Stored data
......
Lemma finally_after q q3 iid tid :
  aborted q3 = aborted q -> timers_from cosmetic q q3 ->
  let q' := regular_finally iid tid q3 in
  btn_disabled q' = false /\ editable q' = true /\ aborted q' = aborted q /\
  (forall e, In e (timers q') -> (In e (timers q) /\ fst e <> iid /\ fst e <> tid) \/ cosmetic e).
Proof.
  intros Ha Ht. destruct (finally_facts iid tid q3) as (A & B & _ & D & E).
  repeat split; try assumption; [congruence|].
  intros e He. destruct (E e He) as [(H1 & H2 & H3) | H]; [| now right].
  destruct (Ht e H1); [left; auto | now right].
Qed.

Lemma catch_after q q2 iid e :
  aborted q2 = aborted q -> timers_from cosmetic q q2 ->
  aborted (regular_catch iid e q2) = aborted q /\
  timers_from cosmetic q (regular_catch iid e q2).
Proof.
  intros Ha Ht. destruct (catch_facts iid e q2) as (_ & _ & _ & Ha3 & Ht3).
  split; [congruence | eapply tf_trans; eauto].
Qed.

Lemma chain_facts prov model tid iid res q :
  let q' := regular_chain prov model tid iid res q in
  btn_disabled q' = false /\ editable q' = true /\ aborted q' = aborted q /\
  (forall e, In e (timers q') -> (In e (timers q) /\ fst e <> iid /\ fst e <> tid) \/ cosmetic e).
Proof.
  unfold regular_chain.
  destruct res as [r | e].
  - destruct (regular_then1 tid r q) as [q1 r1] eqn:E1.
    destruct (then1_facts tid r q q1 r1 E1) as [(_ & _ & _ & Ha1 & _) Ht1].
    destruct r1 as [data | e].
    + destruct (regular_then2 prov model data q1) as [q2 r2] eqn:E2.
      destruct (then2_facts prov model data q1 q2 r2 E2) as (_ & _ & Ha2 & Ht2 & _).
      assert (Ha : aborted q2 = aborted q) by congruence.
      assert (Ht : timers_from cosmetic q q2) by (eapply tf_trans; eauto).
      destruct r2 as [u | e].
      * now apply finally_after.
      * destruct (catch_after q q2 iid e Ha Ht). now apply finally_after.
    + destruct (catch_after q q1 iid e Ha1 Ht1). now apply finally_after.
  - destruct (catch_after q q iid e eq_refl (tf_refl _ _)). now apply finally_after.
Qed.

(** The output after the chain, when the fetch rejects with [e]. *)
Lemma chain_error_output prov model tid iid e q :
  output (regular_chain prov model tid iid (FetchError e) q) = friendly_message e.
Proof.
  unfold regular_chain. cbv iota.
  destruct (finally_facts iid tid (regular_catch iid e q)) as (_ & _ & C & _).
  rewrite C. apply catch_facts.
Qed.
......
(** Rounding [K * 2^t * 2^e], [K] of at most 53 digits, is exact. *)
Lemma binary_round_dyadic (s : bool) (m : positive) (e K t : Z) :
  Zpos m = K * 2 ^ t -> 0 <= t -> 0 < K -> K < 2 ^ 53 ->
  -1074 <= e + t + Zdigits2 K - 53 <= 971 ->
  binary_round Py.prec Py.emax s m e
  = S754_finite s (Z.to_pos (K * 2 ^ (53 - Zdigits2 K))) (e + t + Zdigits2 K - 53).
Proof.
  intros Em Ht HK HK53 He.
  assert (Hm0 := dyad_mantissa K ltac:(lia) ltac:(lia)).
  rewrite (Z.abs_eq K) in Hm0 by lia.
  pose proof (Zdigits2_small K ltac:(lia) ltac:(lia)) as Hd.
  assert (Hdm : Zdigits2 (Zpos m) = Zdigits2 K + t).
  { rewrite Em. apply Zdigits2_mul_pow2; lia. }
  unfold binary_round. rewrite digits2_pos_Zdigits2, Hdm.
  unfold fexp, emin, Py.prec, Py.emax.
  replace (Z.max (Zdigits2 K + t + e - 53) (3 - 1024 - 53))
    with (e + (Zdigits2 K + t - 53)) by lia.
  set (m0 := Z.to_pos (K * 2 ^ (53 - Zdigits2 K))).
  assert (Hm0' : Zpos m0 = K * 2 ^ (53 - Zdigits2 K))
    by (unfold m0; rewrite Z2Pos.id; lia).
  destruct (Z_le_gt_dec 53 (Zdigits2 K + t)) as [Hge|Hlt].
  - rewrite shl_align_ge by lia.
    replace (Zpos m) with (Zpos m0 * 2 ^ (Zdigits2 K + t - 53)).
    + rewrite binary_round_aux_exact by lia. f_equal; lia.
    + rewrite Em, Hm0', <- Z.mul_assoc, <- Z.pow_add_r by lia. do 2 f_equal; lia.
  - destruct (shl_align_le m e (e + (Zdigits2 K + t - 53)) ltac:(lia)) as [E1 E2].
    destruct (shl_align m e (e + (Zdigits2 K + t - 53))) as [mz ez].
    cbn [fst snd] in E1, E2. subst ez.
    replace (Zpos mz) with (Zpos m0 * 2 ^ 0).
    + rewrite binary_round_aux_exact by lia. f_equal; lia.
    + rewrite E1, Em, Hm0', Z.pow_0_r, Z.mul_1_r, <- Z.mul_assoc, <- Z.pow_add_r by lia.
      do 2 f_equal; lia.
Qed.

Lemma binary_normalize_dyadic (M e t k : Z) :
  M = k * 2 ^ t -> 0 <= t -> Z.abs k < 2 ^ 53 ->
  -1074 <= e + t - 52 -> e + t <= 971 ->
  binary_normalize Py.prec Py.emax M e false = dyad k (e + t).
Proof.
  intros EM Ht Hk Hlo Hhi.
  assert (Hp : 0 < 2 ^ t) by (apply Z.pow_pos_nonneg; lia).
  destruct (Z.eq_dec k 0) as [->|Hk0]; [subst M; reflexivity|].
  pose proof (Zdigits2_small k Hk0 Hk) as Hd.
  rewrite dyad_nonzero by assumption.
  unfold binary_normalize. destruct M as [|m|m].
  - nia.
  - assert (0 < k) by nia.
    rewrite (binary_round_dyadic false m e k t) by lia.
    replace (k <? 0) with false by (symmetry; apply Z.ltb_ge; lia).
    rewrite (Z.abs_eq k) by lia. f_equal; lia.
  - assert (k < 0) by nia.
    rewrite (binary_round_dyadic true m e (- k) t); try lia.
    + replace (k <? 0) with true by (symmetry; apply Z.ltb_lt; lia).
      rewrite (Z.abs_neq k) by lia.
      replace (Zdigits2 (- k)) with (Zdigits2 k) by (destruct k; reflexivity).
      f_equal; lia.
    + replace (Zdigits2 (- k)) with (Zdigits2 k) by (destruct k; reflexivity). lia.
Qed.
......
About this task
Write out only the lines that run from the line containing "assert (Hdm : Zdigits2" through the line containing "replace (Z.max (Zdigits2", both included, exactly as they appear above.

Output of the exercise
  assert (Hdm : Zdigits2 (Zpos m) = Zdigits2 K + t).
  { rewrite Em. apply Zdigits2_mul_pow2; lia. }
  unfold binary_round. rewrite digits2_pos_Zdigits2, Hdm.
  unfold fexp, emin, Py.prec, Py.emax.
  replace (Z.max (Zdigits2 K + t + e - 53) (3 - 1024 - 53))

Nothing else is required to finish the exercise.